Day 29 – What does "care" mean to me?

Day 29 - I’ve been working with a writing coach – shout out to Mace Dent Johnson!  Mace has really helped me get organized, focused, and clearer about what and why I am writing what I want to write.  I’m working on the article about the professionalization of expressive arts therapy, and on an article about the application of critical pedagogy and social justice to expressive arts therapy, and a few other smaller pieces.  Each of the pieces are related and so it’s been somewhat difficult to figure out how and why to separate each piece, and Mace’s guidance and prompts have been particularly helpful.  It has also just helped to be “in dialogue.”  I think it’s something I really needed intellectually and emotionally, but also in order to write!

 

Today Mace asked me the question:

In your ExAT practice, what does care mean to you? 

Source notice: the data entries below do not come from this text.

(** * web3/_utils/module_testing/module_testing_utils.py

    A shallow embedding of the test helpers of web3.py's module testing
    utilities, and the properties their specification states about them:

    - [assert_contains_log], the log-record assertion helper;
    - [mock_offchain_lookup_request_response] and its asynchronous twin,
      whose closures [_mock_specific_request] replace the transport's
      request method;
    - [WebSocketMessageStreamMock], the replaying message stream.

    Python values are embedded as the inductive type [pyval], exceptions as
    [exn], dictionaries as stdpp's [gmap], tuples and deques as lists.
    Code that can raise lives in the monad [io], whose [Do] nodes are the
    calls made to collaborators that are outside this module. *)

From Stdlib Require Import ZArith Ascii String.
From Stdlib.Strings Require Import Byte.
From stdpp Require Import base decidable option list gmap strings fin_maps.

Local Open Scope string_scope.
Local Open Scope list_scope.

(** ** Python values *)

(** [bytes] objects. *)
Abbreviation bytes := (list Byte.byte).

#[global] Instance byte_eq_dec : EqDecision Byte.byte := Byte.byte_eq_dec.

(** Exceptions, compared by class and arguments. [OtherError] stands for the
    exception classes of collaborators that this module never raises
    itself. [UserException] is an instance of a class a test defines: such a
    class may derive from [StopIteration] or [StopAsyncIteration], and its
    [__bool__] or [__len__] may make its instances false. *)
Inductive exn : Type :=
| AssertionError
| KeyError (key : string)
| IndexError
| TypeError
| ValueError
| StopAsyncIteration
| Exception (msg : string)
| OtherError (name : string)
| StopIteration
| RuntimeError (msg : string)
| UserException (class_name : string)
    (derives_StopIteration derives_StopAsyncIteration truth : bool).

#[global] Instance exn_eq_dec : EqDecision exn.
Proof. solve_decision. Defined.

(** The truth value of an exception instance in a condition: true, unless
    its class says otherwise. *)
Definition exn_truth (e : exn) : bool :=
  match e with
  | UserException _ _ _ truth => truth
  | _ => true
  end.

(** [isinstance(e, StopIteration)] and [isinstance(e, StopAsyncIteration)] *)
Definition isinstance_StopIteration (e : exn) : bool :=
  match e with
  | StopIteration => true
  | UserException _ derives _ _ => derives
  | _ => false
  end.

Definition isinstance_StopAsyncIteration (e : exn) : bool :=
  match e with
  | StopAsyncIteration => true
  | UserException _ _ derives _ => derives
  | _ => false
  end.

(** An exception that leaves the body of an [async def]: a [StopIteration]
    comes out of the coroutine as a [RuntimeError], anything else as
    itself. *)
Definition out_of_coroutine (e : exn) : exn :=
  if isinstance_StopIteration e
  then RuntimeError "coroutine raised StopIteration"
  else e.


(** aiohttp's [ClientTimeout], an attrs class: two instances are equal when
    all their fields are. *)
Record ClientTimeout : Type := {
  total : option Z;
  connect : option Z;
  sock_read : option Z;
  sock_connect : option Z;
  ceil_threshold : Z
}.

#[global] Instance ClientTimeout_eq_dec : EqDecision ClientTimeout.
Proof. solve_decision. Defined.

(** [ClientTimeout(total)]: the first positional field, the others at their
    defaults. *)
Definition ClientTimeout_new (total : Z) : ClientTimeout :=
  {| total := Some total; connect := None; sock_read := None;
     sock_connect := None; ceil_threshold := 5 |}.

(** The values the helpers handle. [VDict] is a dictionary from [str] to
    [Optional[str]], the shape of a POST body; [VObject] is any other object,
    known by its identity only. *)
Inductive pyval : Type :=
| VNone
| VBool (b : bool)
| VInt (n : Z)
| VStr (s : string)
| VBytes (b : bytes)
| VDict (d : gmap string (option string))
| VClientTimeout (t : ClientTimeout)
| VObject (id : positive).

#[global] Instance pyval_eq_dec : EqDecision pyval.
Proof. solve_decision. Defined.

(** [bool] is a subclass of [int]: [True == 1] and [False == 0]. *)
Definition as_number (v : pyval) : option Z :=
  match v with
  | VBool b => Some (if b then 1 else 0)%Z
  | VInt n => Some n
  | _ => None
  end.

(** Python's [==] on these values. *)
Definition py_eq (a b : pyval) : bool :=
  match as_number a, as_number b with
  | Some x, Some y => bool_decide (x = y)
  | None, None => bool_decide (a = b)
  | _, _ => false
  end.

(** A parameter annotated [str = None]. *)
Definition of_optional_str (o : option string) : pyval :=
  match o with
  | None => VNone
  | Some s => VStr s
  end.

(** [str.upper] and [str.lower] on ASCII text, which is what an HTTP method
    name is. *)
Definition upper_ascii (c : ascii) : ascii :=
  let n := nat_of_ascii c in
  if (97 <=? n)%nat && (n <=? 122)%nat then ascii_of_nat (n - 32) else c.

Definition lower_ascii (c : ascii) : ascii :=
  let n := nat_of_ascii c in
  if (65 <=? n)%nat && (n <=? 90)%nat then ascii_of_nat (n + 32) else c.

Fixpoint upper (s : string) : string :=
  match s with
  | EmptyString => EmptyString
  | String c s' => String (upper_ascii c) (upper s')
  end.

Fixpoint lower (s : string) : string :=
  match s with
  | EmptyString => EmptyString
  | String c s' => String (lower_ascii c) (lower s')
  end.

(** ** Code that raises and calls out *)

(** A computation returns, raises, or makes a call [c] of the interface [E]
    to a collaborator and continues with its answer. Coroutines are
    computations too: [await] is sequencing. *)
Inductive io (E : Type -> Type) (A : Type) : Type :=
| Ret (a : A)
| Raise (e : exn)
| Do {X : Type} (c : E X) (k : X -> io E A).

Arguments Ret {E A} a.
Arguments Raise {E A} e.
Arguments Do {E A X} c k.

Fixpoint io_bind {E : Type -> Type} {A B : Type}
    (f : A -> io E B) (m : io E A) : io E B :=
  match m with
  | Ret a => f a
  | Raise e => Raise e
  | Do c k => Do c (fun x => io_bind f (k x))
  end.

#[global] Instance io_mret {E} : MRet (io E) := fun A a => Ret a.
#[global] Instance io_mbind {E} : MBind (io E) := fun A B f m => io_bind f m.

(** The call [c] on its own. *)
Definition perform {E : Type -> Type} {X : Type} (c : E X) : io E X := Do c Ret.

(** A collaborator answers a call with a value or an exception, and may
    change the world [W] it lives in. *)
Definition handler (E : Type -> Type) (W : Type) : Type :=
  forall X : Type, E X -> W -> (exn + X) * W.

(** Running a computation against a collaborator: the outcome, the world
    afterwards and the calls that were made, in order. An exception raised
    by a call propagates. *)
Fixpoint run {E : Type -> Type} {W A : Type}
    (h : handler E W) (m : io E A) (w : W) : (exn + A) * W * list (sigT E) :=
  match m with
  | Ret a => (inr a, w, [])
  | Raise e => (inl e, w, [])
  | Do c k =>
      match h _ c w with
      | (inl e, w') => (inl e, w', [existT _ c])
      | (inr x, w') =>
          let '(r, w'', log) := run h (k x) w' in
          (r, w'', existT _ c :: log)
      end
  end.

This is related to the work I’ve been doing on understanding Disability Justice and the “ethics of care.”

 

My raw thoughts were:

In my practice, I am always looking for ways to meet the person [or people I am working with] where they are with respect and an understanding of their multiple ways of being in the world.  I believe that attending to, caring for and about, and “showing up” for them is “care.”  “Caring for” means approaching their physical, emotional, cognitive, and spiritual experience with openness, concern, curiosity, and compassion. “Caring about” means holding those experiences as precious - as gifts/invitations to be in relationship (with me, themselves, and others) in specific ways.  I also am inviting my imagination and theirs to consider empathy, metaphor, artistic expression and/or remembrance as a way of relating to these invitations. I bring [or see] my “difference” [just who I am as a separate person] as a reminder that there is no “singular” experience - that there is always a “we” happening.

 

This led to the idea that Interdependence is fundamental, the ExAT space is a reminder of that for both parties.

 

This writing surprised me.  I think it’s my definition of the kind of “therapeutic” relationship I strive for with folks.  We also talked about the notion of reciprocity, and while I believe that the folks I work with know themselves better than I know them, and are ultimately responsible for themselves in a way I am not, it is not a “reciprocal” relationship, because they are not responsible for caring for me.  I am responsible for maintaining my boundaries such that my vulnerabilities, needs and issues do not become theirs to manage or care for.  It’s tricky because I do believe that a co-regulating process does take place, but I need to be as clear as I can that I am responsible for my own self-regulation where they may be wanting my help with that, and I am offering that.

 

Okay – this is tricky.  I’m going to keep working on it, but it’s a start at understanding the ways that “justice” and “respect” and “responsibility” are starting to clarify for me in new ways.  

 

What does care mean to you in your practice?